[Stored data entries]
Lemma sort_rows_sorted_id l : Sorted row_le l → sort_rows l = l.
Proof.
  intros Hl. apply sorted_stable_unique; [apply sort_rows_sorted|done|].
  intros t. apply with_tuple_sort_rows.
Qed.

Lemma sort_rows_app_l l1 l2 :
  sort_rows (sort_rows l1 ++ l2) = sort_rows (l1 ++ l2).
Proof.
  apply sorted_stable_unique; [apply sort_rows_sorted..|].
  intros t. rewrite !with_tuple_sort_rows. unfold with_tuple.
  rewrite !filter_app. f_equal. apply with_tuple_sort_rows.
Qed.

Lemma sort_rows_app_r l1 l2 :
  sort_rows (l1 ++ sort_rows l2) = sort_rows (l1 ++ l2).
Proof.
  apply sorted_stable_unique; [apply sort_rows_sorted..|].
  intros t. rewrite !with_tuple_sort_rows. unfold with_tuple.
  rewrite !filter_app. f_equal. apply with_tuple_sort_rows.
Qed.

(** X14: sorting does not reorder the rows of one coordinate tuple: in a
    merge that keeps the integer types, sorted or not, the rows that have a
    given tuple are those of the first frame in their order followed by
    those of the second frame in theirs, so the incoming value of a
    repeated tuple comes after the existing one. *)
Theorem combineDataFrames_stable df1 df2 sortIndex t :
  keeps_types df1 df2 = true →
  ∃ df, combineDataFrames df1 df2 sortIndex = Exactly df ∧
    with_tuple t (rows df)
      = with_tuple t (rows df1) ++ with_tuple t (rows df2).
Proof.
  intros Hk.
  destruct (combineDataFrames_Exactly df1 df2 sortIndex Hk)
    as (df & Hdf & _ & _ & Hrows).
  exists df. split; [done|]. rewrite Hrows. destruct sortIndex.
  - rewrite with_tuple_sort_rows. apply filter_app.
  - apply filter_app.
Qed.

Lemma combineDataFrames_stable_witness :
  ∃ df, combineDataFrames existing_frame incoming_frame true = Exactly df ∧
    with_tuple [1; 2]%Z (rows df)
      = [([1; 2]%Z, Some 5%Z)] ++ [([1; 2]%Z, Some 7%Z)].
Proof.
  apply (combineDataFrames_stable existing_frame incoming_frame true [1; 2]%Z).
  reflexivity.
Defined.

(** The merge of two int64 frames over the same index names is an int64
    frame over these names. *)
Lemma combineDataFrames_int64 df1 df2 sortIndex :
  index_names df1 = index_names df2 →
  int64_frame df1 = true → int64_frame df2 = true →
  ∃ df, combineDataFrames df1 df2 sortIndex = Exactly df ∧
    index_names df = index_names df1 ∧
    int64_frame df = true ∧
    rows df = if sortIndex then sort_rows (rows df1 ++ rows df2)
              else rows df1 ++ rows df2.
Proof.
  intros Hnames H1 H2.
  destruct (combineDataFrames_Exactly df1 df2 sortIndex
              (int64_keeps_types _ _ Hnames H1 H2))
    as (df & Hdf & Hn & Hncols & Hrows).
  exists df. split_and!; [done..| |done].
  unfold int64_frame in *.
  apply andb_true_iff in H1 as [Hc1%bool_decide_eq_true Hr1].
  apply andb_true_iff in H2 as [Hc2%bool_decide_eq_true Hr2].
  rewrite Hncols, Hc1, Hc2, Hrows. simpl.
  by rewrite (forallb_perm _ _ _ (rows_if_sorted_perm _ _)), forallb_app, Hr1, Hr2.
Qed.

(** X15: sorted merges of int64 frames over the same index names compose:
    merging a third frame into the merge of two gives the same rows as
    merging the first into the merge of the other two, namely the sorted
    rows of all three. *)
Theorem combineDataFrames_assoc df1 df2 df3 :
  index_names df1 = index_names df2 → index_names df2 = index_names df3 →
  int64_frame df1 = true → int64_frame df2 = true → int64_frame df3 = true →
  ∃ df12 df23 dfl dfr,
    combineDataFrames df1 df2 true = Exactly df12 ∧
    combineDataFrames df12 df3 true = Exactly dfl ∧
    combineDataFrames df2 df3 true = Exactly df23 ∧
    combineDataFrames df1 df23 true = Exactly dfr ∧
    rows dfl = rows dfr ∧
    rows dfl = sort_rows (rows df1 ++ rows df2 ++ rows df3).
Proof.
  intros Hn12 Hn23 H1 H2 H3.
  destruct (combineDataFrames_int64 df1 df2 true Hn12 H1 H2)
    as (df12 & Hdf12 & Hn & H12 & Hr12).
  destruct (combineDataFrames_int64 df2 df3 true Hn23 H2 H3)
    as (df23 & Hdf23 & Hn' & H23 & Hr23).
  destruct (combineDataFrames_int64 df12 df3 true) as (dfl & Hdfl & _ & _ & Hrl);
    [congruence|done..|].
  destruct (combineDataFrames_int64 df1 df23 true) as (dfr & Hdfr & _ & _ & Hrr);
    [congruence|done..|].
  exists df12, df23, dfl, dfr. split_and!; [done..| |].
  - by rewrite Hrl, Hrr, Hr12, Hr23, sort_rows_app_l, sort_rows_app_r, <-app_assoc.
  - by rewrite Hrl, Hr12, sort_rows_app_l, <-app_assoc.
Qed.

Lemma combineDataFrames_assoc_witness :
  ∃ df12 df23 dfl dfr,
    combineDataFrames unsorted_frame1 existing_frame true = Exactly df12 ∧
    combineDataFrames df12 unsorted_frame2 true = Exactly dfl ∧
    combineDataFrames existing_frame unsorted_frame2 true = Exactly df23 ∧
    combineDataFrames unsorted_frame1 df23 true = Exactly dfr ∧
    rows dfl = rows dfr.
Proof.
  destruct (combineDataFrames_assoc unsorted_frame1 existing_frame unsorted_frame2)
    as (df12 & df23 & dfl & dfr & H12 & Hl & H23 & Hr & Heq & _);
    [reflexivity..|].
  exists df12, df23, dfl, dfr. repeat split; assumption.
Defined.

Lemma Sorted_index_rows l : Sorted tuple_le l.*1 → Sorted row_le l.
Proof.
  induction l as [|r l IH]; csimpl; [constructor|].
  intros [Hl Hhd]%Sorted_inv. constructor; [auto|].
  destruct l; csimpl in *; constructor. by inv Hhd.
Qed.

(** X16: a frame whose index is in ascending order comes out of a sorted
    merge with a frame without rows exactly as it went in, on either side;
    in particular merging the result of a sorted merge with such a frame
    changes nothing. *)
Theorem combineDataFrames_empty df1 df2 :
  index_names df1 = index_names df2 →
  rows df2 = [] → Sorted tuple_le (index df1) →
  ∃ df df',
    combineDataFrames df1 df2 true = Exactly df ∧
    combineDataFrames df2 df1 true = Exactly df' ∧
    rows df = rows df1 ∧ rows df' = rows df1.
Proof.
  intros Hnames Hempty Hsorted%Sorted_index_rows.
  destruct (combineDataFrames_Exactly df1 df2 true)
    as (df & Hdf & _ & _ & Hrows); [apply empty_keeps_types; auto|].
  destruct (combineDataFrames_Exactly df2 df1 true)
    as (df' & Hdf' & _ & _ & Hrows'); [apply empty_keeps_types; auto|].
  exists df, df'. split_and!; [done..| |].
  - by rewrite Hrows, Hempty, app_nil_r, sort_rows_sorted_id.
  - by rewrite Hrows', Hempty, sort_rows_sorted_id.
Qed.

Lemma combineDataFrames_empty_witness :
  ∃ df df',
    combineDataFrames grid_frame empty_frame true = Exactly df ∧
    combineDataFrames empty_frame grid_frame true = Exactly df' ∧
    rows df = rows grid_frame ∧ rows df' = rows grid_frame.
Proof.
  apply (combineDataFrames_empty grid_frame empty_frame);
    [reflexivity|reflexivity|].
  repeat constructor.
Defined.

(** ** addData, further *)

Lemma storeFrame_split st dfs :
  foldl storeFrame st dfs
    = (foldl (λ ds df, dict_set (columns_name df) (structureOf df) ds) st.1 dfs,
       foldl (λ (m : gmap name DataFrame) df, <[columns_name df := df]> m) st.2 dfs).
Proof.
  revert st. induction dfs as [|df dfs IH]; intros [ds m]; simpl; [done|].
  by rewrite IH.
Qed.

* **TASK PROMPT**: Only the lines above from the line with "intros Hn12 Hn23 H1 H2 H3." to the line with "as (df23 & Hdf23 & Hn' & H23 & Hr23).", those two lines included, should be reproduced exactly.

* **RESULT**:
  intros Hn12 Hn23 H1 H2 H3.
  destruct (combineDataFrames_int64 df1 df2 true Hn12 H1 H2)
    as (df12 & Hdf12 & Hn & H12 & Hr12).
  destruct (combineDataFrames_int64 df2 df3 true Hn23 H2 H3)
    as (df23 & Hdf23 & Hn' & H23 & Hr23).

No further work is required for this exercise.